■ Data
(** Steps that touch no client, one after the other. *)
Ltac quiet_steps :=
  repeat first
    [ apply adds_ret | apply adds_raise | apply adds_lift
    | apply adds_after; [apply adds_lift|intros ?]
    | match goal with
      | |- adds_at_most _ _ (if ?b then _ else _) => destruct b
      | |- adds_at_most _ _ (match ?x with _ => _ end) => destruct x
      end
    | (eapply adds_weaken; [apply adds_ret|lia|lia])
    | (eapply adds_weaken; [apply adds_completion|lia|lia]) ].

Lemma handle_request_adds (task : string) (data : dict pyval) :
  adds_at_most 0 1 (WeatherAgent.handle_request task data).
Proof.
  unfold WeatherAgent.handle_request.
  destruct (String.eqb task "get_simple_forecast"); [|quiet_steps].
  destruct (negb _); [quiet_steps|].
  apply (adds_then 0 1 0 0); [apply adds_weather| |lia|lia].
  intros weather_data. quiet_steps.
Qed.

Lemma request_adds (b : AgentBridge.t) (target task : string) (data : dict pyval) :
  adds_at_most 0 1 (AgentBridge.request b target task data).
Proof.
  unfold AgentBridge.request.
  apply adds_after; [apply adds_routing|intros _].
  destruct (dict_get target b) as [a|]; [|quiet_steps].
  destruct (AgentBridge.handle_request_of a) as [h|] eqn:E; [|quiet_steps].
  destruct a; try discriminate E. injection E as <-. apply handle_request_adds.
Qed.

* * *

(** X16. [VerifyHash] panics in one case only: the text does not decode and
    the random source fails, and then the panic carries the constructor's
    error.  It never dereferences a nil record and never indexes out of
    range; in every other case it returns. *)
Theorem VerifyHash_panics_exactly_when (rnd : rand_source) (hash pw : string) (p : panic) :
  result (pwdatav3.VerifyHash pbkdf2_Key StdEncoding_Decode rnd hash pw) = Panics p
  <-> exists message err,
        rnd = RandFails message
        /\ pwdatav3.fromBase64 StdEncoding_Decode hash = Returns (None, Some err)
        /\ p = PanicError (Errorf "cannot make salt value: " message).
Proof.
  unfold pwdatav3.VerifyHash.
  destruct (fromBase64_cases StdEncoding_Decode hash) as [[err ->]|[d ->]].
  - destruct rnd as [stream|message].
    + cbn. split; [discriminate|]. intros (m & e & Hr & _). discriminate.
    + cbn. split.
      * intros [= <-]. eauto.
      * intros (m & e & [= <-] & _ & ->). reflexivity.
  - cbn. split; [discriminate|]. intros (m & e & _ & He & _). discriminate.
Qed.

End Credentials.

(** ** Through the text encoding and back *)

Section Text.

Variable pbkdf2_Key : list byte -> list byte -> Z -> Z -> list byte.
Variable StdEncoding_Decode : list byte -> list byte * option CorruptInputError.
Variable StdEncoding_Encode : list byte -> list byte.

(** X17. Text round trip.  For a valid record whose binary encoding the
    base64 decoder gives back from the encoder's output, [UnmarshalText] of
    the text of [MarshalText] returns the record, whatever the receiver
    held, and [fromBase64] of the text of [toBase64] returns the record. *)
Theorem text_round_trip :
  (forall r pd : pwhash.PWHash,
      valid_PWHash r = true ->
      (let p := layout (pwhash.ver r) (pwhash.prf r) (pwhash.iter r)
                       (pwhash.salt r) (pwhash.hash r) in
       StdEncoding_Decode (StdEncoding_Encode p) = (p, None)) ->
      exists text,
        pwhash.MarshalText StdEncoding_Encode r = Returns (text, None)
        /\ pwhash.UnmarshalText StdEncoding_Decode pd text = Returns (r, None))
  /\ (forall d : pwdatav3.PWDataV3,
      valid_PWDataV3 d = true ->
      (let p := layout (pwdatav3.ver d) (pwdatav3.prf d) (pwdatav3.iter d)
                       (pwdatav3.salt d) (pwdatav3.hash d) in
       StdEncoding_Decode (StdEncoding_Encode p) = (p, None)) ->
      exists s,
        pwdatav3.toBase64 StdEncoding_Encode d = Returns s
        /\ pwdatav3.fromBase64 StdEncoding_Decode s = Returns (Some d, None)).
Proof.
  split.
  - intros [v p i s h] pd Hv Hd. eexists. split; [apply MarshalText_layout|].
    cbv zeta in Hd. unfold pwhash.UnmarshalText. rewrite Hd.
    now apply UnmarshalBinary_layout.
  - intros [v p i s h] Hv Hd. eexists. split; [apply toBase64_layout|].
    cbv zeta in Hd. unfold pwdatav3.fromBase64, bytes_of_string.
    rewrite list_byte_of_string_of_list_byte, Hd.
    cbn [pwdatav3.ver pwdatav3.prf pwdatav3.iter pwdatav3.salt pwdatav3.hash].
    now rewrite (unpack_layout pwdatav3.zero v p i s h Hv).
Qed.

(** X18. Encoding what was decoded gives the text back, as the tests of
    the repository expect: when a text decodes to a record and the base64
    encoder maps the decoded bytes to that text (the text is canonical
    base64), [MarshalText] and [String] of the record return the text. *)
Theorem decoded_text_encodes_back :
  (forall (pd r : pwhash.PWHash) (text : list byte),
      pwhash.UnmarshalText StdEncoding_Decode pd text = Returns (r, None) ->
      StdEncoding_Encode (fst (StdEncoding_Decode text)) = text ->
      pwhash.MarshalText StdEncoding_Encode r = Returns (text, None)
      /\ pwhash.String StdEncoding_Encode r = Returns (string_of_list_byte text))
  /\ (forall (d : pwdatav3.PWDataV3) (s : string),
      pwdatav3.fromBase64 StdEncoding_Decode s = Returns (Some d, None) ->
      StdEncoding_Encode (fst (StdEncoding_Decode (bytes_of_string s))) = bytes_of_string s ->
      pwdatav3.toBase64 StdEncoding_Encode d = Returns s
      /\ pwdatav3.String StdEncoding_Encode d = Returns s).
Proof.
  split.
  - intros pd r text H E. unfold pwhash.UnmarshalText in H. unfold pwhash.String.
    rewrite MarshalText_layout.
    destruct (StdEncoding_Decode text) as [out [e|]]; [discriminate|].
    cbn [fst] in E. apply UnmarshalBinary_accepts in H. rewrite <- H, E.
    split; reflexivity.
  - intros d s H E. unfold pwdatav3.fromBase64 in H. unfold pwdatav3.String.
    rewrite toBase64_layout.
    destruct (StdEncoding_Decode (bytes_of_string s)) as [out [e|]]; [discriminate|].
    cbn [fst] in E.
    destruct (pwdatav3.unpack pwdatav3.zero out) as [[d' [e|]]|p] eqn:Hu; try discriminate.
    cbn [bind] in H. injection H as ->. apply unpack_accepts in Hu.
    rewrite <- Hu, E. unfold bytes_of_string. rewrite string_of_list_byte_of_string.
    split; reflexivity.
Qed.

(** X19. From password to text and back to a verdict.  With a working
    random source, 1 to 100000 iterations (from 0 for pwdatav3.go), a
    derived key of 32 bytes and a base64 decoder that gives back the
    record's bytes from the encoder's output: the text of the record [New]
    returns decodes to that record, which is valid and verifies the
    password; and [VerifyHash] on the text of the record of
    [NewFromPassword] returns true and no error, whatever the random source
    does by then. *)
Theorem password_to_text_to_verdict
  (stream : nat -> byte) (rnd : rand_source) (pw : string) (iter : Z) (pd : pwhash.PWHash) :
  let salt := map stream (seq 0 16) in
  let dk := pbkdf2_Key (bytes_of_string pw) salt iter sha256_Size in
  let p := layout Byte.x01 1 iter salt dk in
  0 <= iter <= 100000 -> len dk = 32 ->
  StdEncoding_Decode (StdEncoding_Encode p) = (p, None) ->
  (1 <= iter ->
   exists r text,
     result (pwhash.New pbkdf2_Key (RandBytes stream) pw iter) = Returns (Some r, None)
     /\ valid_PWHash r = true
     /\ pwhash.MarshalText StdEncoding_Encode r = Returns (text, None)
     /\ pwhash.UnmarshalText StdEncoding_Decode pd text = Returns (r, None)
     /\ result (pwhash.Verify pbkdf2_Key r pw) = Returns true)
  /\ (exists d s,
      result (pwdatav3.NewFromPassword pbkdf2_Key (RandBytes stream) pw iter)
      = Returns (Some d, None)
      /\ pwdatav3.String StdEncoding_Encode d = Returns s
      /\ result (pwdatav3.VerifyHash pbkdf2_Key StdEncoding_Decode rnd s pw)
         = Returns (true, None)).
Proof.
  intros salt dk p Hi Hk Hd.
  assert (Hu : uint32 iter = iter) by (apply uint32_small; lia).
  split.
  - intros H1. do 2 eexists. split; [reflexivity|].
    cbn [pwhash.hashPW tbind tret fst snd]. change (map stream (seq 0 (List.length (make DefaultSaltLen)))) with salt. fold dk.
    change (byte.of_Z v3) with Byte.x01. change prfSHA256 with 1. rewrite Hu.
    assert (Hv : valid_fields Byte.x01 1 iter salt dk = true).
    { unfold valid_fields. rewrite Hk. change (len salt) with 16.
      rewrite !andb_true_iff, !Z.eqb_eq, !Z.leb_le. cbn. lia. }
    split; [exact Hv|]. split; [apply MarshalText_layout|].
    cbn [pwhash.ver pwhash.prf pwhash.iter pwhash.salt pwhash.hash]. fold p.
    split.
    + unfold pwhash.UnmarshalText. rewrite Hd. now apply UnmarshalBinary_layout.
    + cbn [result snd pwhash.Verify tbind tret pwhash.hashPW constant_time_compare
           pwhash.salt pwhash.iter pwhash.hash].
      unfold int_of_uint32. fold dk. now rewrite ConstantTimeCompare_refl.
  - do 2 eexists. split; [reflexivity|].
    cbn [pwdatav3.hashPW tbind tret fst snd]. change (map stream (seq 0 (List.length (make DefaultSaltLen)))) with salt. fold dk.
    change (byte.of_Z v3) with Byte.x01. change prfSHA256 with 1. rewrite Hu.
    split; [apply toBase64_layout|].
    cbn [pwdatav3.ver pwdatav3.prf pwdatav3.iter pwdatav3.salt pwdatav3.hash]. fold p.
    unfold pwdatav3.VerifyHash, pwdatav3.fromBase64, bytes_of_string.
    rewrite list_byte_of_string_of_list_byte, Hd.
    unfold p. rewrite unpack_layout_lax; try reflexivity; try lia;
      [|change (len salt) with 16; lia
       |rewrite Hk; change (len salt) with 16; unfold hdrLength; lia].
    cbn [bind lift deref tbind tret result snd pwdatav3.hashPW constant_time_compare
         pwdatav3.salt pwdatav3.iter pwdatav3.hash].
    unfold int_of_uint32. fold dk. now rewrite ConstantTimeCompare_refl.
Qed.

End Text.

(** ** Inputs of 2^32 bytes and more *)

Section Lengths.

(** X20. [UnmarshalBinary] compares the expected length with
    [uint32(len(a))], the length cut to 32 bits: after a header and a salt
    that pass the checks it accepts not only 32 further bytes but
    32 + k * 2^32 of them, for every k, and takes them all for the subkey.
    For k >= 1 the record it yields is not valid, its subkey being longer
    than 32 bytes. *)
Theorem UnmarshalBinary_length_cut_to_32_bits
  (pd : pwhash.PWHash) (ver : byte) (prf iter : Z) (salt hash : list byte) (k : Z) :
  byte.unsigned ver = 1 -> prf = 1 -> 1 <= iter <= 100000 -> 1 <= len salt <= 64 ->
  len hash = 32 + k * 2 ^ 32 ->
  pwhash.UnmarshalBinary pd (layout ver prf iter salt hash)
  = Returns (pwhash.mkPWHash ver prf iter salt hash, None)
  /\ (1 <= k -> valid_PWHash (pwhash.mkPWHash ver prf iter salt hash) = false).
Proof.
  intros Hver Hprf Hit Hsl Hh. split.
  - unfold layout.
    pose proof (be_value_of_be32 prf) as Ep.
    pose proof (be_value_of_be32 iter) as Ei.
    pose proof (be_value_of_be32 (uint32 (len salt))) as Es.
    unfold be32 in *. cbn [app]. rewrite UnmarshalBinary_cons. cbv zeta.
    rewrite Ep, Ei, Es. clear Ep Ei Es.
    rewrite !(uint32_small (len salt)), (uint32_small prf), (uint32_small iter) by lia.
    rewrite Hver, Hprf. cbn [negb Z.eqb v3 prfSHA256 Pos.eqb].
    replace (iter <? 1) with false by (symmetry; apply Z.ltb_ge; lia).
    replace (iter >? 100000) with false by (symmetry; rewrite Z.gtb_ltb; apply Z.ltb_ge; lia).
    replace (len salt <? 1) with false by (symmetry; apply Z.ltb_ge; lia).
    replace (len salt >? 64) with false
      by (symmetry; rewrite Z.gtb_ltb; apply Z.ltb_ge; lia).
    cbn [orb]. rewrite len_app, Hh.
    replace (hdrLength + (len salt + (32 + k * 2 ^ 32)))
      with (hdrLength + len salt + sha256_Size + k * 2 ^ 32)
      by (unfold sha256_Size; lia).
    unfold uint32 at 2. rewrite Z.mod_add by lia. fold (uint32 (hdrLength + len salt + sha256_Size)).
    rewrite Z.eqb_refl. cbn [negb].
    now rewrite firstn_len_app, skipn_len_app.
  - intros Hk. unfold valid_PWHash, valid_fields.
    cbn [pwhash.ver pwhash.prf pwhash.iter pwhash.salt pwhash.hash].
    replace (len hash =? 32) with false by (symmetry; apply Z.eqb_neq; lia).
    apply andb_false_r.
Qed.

■ Task to carry out
Show each line from the listing above that includes the word "Hprf".

■ Output for this exercise
  intros Hver Hprf Hit Hsl Hh. split.
    rewrite Hver, Hprf. cbn [negb Z.eqb v3 prfSHA256 Pos.eqb].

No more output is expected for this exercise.